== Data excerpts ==

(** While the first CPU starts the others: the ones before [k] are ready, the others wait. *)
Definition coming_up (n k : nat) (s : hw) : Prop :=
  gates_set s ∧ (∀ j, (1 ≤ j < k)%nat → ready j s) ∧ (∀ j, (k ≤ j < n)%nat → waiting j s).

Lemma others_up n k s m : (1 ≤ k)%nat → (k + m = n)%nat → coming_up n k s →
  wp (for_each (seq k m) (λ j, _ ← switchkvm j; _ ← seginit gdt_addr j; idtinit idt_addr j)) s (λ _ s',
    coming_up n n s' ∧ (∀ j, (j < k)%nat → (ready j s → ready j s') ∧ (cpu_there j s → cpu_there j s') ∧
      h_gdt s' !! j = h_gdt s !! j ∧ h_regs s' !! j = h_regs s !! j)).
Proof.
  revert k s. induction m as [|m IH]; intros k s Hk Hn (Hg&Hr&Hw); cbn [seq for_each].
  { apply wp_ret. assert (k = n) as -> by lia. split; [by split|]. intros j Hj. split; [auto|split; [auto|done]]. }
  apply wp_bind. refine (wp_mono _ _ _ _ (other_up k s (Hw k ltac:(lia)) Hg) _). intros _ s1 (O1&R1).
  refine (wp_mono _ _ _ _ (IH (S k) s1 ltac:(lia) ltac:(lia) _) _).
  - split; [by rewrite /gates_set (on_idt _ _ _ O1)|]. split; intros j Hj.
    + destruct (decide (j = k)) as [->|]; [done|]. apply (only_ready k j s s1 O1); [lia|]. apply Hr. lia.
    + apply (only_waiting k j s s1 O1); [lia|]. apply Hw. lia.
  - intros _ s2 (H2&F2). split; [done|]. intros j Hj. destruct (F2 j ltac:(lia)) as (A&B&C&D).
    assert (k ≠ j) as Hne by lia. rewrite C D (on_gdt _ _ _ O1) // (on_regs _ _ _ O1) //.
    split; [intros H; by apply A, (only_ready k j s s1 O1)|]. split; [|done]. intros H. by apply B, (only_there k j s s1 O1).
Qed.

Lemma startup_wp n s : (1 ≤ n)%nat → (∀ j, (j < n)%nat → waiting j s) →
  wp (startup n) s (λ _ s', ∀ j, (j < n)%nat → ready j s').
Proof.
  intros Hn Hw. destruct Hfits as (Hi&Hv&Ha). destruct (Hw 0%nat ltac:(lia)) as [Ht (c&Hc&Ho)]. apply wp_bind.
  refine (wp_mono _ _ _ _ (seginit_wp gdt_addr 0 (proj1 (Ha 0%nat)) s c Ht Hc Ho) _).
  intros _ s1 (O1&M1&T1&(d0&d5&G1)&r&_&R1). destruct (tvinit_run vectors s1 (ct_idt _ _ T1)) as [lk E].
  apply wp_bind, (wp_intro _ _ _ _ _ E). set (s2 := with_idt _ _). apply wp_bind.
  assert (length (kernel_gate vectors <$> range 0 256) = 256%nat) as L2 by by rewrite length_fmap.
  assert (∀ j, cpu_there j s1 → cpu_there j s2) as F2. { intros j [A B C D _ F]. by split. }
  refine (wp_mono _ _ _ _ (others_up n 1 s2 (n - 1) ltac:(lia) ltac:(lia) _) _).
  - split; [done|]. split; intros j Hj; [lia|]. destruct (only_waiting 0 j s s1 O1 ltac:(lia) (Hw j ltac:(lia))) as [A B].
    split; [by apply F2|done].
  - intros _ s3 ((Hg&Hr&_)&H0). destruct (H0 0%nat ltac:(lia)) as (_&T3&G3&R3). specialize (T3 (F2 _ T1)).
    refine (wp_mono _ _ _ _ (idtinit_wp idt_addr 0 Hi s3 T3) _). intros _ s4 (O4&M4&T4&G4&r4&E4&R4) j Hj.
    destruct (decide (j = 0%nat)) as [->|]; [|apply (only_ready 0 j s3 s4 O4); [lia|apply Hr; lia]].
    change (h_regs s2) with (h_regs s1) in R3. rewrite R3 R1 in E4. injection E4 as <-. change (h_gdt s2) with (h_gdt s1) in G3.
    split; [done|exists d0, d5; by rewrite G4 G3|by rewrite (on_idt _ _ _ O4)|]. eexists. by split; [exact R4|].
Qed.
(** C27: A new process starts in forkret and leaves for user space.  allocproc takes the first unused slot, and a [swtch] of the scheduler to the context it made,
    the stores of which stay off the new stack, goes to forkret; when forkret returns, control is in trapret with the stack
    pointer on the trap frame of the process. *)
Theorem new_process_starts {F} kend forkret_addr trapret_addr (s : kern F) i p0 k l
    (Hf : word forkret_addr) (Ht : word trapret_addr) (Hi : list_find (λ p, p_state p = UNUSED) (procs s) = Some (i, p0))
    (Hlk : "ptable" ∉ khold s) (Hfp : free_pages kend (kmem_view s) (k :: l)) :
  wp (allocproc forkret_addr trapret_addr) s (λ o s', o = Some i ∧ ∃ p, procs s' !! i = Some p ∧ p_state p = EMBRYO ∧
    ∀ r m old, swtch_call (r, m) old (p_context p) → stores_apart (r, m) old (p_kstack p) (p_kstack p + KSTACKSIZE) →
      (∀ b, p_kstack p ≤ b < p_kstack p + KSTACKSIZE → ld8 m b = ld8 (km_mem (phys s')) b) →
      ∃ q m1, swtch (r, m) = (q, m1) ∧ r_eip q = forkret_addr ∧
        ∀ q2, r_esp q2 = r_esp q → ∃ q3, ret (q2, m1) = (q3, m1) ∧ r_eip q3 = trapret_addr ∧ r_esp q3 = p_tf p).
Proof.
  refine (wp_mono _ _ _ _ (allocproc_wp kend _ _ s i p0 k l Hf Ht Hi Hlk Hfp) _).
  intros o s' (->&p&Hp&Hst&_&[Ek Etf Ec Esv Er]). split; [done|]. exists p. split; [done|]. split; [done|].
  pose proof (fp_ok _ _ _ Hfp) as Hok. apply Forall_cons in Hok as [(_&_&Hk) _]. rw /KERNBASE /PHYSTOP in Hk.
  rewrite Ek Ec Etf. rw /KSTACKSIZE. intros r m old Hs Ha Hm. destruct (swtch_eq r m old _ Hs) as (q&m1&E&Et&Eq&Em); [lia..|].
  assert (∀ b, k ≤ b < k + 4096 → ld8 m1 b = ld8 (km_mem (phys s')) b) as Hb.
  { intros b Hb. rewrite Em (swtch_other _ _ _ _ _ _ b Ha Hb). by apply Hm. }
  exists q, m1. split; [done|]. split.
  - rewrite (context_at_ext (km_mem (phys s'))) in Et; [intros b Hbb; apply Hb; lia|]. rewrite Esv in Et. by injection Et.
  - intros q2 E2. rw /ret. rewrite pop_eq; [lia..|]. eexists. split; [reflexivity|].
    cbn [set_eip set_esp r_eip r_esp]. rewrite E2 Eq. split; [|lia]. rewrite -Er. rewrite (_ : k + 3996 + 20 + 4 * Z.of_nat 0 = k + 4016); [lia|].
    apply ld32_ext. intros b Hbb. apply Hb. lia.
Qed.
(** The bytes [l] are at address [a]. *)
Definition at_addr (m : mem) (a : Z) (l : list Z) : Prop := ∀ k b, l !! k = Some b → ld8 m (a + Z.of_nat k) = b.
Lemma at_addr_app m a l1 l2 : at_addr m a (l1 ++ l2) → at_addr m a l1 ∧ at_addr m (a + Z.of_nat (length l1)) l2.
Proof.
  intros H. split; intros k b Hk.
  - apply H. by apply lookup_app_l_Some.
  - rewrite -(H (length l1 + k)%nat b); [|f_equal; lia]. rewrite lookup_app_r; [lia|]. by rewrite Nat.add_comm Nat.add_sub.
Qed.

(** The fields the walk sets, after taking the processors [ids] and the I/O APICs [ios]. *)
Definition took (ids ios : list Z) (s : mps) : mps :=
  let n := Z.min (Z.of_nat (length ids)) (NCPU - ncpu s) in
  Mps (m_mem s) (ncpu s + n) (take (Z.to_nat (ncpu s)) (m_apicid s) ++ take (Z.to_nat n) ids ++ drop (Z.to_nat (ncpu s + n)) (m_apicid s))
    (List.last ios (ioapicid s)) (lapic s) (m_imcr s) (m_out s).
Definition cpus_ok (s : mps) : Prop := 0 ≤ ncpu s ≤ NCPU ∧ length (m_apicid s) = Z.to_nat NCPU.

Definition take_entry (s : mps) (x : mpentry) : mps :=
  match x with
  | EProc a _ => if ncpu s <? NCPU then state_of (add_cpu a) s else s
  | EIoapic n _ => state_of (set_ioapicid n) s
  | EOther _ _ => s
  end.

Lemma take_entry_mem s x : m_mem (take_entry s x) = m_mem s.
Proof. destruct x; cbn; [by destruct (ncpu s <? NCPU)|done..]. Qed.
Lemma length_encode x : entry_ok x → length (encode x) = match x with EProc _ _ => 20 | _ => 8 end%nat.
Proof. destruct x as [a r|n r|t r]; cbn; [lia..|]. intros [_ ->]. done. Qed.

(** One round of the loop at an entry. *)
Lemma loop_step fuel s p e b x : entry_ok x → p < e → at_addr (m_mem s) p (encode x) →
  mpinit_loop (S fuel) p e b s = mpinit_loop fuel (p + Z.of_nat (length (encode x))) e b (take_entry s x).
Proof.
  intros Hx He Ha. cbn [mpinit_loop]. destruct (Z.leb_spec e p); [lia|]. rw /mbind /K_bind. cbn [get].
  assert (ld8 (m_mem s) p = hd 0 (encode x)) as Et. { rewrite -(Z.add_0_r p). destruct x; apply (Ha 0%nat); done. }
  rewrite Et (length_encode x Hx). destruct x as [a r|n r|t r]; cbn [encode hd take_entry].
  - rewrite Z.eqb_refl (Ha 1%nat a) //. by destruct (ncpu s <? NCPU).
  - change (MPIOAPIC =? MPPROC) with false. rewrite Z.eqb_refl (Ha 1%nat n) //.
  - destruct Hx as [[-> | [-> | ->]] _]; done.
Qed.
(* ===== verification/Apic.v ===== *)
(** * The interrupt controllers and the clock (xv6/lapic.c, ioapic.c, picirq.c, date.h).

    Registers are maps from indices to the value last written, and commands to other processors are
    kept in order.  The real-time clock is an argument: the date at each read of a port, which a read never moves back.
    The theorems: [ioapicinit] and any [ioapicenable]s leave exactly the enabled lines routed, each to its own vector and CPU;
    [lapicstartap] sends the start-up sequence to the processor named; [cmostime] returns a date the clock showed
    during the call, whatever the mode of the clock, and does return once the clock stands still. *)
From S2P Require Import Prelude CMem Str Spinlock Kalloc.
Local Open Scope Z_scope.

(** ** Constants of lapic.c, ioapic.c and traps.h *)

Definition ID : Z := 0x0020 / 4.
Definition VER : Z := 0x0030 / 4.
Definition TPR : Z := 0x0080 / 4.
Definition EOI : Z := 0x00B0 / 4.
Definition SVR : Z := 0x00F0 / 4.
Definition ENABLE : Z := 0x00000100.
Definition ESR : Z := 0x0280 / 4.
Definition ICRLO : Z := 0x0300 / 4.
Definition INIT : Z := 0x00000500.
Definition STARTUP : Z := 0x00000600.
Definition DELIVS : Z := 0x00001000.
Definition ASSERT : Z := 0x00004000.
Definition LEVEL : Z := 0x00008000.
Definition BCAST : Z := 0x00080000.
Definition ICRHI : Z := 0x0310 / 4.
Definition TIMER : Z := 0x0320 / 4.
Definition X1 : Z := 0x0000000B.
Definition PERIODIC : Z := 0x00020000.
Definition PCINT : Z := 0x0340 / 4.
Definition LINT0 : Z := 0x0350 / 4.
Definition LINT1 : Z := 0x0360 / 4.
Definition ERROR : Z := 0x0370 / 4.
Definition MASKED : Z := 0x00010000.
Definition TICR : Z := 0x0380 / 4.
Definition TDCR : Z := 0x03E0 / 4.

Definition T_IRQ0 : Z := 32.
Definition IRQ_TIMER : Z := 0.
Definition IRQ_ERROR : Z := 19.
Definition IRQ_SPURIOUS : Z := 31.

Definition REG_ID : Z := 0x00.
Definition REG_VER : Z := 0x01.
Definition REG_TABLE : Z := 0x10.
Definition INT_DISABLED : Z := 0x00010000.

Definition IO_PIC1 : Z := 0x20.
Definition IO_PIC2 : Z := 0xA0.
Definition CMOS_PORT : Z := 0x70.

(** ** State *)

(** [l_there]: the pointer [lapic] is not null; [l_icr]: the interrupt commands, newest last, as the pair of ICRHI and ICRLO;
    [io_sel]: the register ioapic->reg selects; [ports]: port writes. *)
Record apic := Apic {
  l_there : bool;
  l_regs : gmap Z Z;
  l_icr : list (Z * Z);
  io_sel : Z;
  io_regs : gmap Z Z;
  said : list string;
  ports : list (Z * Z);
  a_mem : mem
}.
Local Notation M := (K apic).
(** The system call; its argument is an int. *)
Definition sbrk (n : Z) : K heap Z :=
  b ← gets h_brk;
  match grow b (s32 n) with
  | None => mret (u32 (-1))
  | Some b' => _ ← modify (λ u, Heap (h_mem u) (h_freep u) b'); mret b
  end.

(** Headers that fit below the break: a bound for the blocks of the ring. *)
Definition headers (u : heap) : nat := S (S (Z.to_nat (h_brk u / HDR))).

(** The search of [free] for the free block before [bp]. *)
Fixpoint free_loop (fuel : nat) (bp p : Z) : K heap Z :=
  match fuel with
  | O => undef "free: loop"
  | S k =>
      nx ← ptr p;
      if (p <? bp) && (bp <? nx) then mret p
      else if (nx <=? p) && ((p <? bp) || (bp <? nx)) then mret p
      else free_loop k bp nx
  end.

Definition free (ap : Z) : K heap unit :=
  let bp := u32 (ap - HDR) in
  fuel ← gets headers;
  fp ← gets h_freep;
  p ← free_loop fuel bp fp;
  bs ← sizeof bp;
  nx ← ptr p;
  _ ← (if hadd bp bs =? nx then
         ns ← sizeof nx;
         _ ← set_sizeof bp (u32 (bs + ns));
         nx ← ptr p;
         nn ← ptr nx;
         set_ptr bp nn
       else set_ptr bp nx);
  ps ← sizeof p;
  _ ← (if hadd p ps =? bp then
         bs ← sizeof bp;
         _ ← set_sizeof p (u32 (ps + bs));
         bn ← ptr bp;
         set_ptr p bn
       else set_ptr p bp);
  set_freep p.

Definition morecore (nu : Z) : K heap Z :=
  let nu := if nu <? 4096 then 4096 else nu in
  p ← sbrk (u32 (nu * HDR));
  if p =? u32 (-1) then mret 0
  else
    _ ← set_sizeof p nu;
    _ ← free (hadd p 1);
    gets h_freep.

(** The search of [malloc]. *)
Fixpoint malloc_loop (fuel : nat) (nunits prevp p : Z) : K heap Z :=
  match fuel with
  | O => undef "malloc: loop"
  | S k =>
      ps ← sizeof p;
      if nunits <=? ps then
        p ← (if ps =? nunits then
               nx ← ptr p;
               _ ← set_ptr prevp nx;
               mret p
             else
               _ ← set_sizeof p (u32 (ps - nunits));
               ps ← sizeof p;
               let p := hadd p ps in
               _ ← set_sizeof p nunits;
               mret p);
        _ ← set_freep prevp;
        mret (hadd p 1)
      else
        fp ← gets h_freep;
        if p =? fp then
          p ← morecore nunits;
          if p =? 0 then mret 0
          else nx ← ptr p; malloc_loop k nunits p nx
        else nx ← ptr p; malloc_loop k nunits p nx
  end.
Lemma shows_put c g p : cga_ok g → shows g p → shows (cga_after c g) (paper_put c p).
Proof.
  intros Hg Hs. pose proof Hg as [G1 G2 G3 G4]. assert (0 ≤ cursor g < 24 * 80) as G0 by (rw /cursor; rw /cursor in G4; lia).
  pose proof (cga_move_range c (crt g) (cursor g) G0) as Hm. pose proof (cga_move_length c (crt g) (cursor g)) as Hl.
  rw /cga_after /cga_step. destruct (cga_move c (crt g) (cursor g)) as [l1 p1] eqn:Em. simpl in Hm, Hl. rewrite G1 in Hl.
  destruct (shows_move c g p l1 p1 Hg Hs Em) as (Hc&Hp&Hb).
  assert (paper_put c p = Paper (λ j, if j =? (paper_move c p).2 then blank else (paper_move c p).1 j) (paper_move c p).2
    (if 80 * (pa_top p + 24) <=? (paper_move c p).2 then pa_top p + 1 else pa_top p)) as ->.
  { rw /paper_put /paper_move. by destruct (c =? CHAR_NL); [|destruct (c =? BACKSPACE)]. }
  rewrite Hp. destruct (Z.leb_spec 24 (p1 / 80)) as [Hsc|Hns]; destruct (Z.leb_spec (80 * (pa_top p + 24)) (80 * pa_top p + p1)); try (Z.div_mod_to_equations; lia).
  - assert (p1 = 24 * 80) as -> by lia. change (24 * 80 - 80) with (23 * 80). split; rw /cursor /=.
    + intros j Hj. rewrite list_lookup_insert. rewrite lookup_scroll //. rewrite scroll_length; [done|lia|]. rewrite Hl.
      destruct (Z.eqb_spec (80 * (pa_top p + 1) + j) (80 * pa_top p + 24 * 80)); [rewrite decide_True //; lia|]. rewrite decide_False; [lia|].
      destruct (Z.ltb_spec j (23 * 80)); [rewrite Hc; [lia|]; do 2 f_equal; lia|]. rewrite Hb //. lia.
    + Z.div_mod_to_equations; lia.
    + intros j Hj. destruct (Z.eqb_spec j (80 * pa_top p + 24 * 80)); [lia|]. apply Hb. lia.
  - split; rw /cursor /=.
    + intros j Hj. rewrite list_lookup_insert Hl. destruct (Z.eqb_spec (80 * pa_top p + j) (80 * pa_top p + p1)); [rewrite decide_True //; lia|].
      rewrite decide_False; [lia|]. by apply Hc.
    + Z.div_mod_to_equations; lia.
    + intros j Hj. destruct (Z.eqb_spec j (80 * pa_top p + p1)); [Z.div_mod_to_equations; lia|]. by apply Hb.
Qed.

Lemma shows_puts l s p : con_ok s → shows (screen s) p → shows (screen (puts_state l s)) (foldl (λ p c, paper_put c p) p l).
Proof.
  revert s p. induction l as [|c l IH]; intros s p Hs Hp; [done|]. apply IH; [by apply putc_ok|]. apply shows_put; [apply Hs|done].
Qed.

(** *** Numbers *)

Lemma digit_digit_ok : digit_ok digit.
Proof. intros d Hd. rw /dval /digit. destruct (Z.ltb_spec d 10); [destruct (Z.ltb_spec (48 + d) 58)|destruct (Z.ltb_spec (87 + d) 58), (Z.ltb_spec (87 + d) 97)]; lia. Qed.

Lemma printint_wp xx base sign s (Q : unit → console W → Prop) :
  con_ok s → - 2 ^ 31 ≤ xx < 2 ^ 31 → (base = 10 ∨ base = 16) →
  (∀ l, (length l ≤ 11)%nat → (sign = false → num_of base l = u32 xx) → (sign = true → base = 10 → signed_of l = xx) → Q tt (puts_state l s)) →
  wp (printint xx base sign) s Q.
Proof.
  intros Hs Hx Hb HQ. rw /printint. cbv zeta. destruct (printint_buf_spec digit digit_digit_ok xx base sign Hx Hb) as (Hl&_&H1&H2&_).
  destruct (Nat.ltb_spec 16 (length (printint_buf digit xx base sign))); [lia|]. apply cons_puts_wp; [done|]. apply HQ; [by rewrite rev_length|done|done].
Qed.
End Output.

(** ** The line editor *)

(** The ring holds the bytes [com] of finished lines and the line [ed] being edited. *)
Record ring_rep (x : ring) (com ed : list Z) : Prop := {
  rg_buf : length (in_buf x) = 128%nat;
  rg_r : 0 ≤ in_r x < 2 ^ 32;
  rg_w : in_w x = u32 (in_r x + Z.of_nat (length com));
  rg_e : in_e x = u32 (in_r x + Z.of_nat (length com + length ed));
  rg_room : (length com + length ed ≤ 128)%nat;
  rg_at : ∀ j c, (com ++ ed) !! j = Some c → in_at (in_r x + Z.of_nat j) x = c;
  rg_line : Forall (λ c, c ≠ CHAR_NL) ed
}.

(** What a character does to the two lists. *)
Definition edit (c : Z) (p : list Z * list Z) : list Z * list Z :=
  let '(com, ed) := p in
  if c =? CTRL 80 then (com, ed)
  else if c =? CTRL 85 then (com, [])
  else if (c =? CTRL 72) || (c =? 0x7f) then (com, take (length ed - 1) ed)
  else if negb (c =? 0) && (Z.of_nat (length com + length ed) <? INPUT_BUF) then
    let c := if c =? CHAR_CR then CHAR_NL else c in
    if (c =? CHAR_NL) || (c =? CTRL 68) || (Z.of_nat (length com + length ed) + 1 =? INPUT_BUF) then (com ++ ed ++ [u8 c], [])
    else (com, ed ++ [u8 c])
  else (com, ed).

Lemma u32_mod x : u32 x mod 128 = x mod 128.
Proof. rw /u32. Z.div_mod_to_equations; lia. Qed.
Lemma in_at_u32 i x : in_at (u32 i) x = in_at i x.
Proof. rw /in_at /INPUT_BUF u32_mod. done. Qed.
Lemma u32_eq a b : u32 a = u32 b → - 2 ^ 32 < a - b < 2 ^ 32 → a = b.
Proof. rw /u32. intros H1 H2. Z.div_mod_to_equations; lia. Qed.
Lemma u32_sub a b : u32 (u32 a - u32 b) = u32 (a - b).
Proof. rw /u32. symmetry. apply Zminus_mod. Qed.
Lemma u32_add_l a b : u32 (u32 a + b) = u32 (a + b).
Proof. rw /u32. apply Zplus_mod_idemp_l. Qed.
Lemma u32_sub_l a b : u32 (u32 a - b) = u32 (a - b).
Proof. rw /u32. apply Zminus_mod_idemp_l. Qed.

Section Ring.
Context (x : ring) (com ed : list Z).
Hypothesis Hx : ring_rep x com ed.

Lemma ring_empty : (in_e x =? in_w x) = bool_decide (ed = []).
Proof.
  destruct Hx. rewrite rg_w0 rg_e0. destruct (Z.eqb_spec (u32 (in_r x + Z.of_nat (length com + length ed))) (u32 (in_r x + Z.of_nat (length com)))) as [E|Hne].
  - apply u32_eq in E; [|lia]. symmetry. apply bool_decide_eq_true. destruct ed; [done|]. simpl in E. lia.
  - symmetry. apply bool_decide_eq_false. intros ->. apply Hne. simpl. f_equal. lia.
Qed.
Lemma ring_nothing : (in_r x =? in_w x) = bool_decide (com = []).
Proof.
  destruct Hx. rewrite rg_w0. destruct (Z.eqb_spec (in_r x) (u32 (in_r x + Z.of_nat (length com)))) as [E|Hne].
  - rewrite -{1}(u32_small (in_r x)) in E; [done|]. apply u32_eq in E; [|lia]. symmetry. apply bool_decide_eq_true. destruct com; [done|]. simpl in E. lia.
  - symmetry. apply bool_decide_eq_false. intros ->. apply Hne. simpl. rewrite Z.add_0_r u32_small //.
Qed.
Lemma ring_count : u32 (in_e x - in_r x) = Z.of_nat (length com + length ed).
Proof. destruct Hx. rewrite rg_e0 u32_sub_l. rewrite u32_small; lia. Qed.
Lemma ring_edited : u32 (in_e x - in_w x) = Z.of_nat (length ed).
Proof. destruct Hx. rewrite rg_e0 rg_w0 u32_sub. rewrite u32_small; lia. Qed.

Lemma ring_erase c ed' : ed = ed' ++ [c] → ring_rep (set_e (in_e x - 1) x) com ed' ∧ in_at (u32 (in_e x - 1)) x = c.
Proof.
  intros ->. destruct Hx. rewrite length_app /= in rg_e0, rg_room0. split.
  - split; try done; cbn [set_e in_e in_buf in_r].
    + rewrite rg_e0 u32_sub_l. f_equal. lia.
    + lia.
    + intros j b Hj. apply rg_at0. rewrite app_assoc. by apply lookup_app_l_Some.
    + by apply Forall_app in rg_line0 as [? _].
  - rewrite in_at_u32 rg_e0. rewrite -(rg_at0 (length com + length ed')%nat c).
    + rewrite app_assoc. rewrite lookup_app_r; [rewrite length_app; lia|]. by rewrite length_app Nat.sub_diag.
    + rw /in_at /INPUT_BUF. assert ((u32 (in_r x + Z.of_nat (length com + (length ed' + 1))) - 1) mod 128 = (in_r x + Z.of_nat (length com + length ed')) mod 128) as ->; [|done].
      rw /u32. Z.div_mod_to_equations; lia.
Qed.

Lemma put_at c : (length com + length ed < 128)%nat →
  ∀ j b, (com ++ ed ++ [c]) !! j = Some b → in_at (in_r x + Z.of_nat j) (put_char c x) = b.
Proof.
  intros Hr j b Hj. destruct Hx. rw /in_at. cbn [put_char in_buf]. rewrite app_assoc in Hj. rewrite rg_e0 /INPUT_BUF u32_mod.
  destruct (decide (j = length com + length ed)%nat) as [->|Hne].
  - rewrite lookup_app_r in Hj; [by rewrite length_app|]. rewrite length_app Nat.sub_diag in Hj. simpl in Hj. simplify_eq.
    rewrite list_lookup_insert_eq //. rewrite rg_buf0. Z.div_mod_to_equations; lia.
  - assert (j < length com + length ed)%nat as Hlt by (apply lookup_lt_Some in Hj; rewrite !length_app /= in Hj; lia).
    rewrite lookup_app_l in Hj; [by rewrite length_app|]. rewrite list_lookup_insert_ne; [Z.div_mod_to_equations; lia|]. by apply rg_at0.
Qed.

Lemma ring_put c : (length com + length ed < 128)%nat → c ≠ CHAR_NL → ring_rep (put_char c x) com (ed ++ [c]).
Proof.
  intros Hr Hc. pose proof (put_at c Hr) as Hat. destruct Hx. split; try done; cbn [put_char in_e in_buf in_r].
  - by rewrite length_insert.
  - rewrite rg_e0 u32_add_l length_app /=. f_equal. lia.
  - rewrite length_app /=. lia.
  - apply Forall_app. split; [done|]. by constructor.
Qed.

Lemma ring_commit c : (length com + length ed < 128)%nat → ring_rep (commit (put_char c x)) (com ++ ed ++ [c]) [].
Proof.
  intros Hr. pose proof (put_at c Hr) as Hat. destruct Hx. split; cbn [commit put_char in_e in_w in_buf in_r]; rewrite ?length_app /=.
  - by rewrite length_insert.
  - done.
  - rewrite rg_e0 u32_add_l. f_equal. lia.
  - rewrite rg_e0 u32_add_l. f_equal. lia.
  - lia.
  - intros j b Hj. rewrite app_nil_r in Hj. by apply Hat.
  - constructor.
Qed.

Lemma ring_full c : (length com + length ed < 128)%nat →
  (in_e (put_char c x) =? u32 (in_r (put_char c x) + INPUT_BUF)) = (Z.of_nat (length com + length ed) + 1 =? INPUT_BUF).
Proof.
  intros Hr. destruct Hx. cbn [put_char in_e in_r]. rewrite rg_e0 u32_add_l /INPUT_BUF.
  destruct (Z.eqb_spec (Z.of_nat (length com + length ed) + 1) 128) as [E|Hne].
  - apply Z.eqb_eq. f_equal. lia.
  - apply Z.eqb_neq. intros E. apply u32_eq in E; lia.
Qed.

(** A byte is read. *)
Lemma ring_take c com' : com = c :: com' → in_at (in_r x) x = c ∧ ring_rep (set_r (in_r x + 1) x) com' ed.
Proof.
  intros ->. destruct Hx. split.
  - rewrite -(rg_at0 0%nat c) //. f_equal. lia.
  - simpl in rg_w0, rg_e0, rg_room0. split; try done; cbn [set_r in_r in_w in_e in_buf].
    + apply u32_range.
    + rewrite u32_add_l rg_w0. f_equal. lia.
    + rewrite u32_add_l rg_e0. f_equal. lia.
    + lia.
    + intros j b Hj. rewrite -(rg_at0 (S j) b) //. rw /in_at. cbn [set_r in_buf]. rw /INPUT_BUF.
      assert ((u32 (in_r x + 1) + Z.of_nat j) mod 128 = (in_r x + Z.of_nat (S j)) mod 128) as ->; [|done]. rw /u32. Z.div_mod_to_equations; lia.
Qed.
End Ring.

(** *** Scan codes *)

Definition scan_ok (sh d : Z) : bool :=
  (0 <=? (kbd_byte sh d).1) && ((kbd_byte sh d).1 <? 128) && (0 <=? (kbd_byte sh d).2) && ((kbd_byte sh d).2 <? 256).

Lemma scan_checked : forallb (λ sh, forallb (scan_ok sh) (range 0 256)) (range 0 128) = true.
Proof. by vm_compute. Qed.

== TASK STATEMENT ==
Would you please copy exactly the part of the entries above that begins at the line containing "(** The system" and ends at the line containing "(** Headers that", both lines included?

== ANSWER BELOW ==
(** The system call; its argument is an int. *)
Definition sbrk (n : Z) : K heap Z :=
  b ← gets h_brk;
  match grow b (s32 n) with
  | None => mret (u32 (-1))
  | Some b' => _ ← modify (λ u, Heap (h_mem u) (h_freep u) b'); mret b
  end.

(** Headers that fit below the break: a bound for the blocks of the ring. *)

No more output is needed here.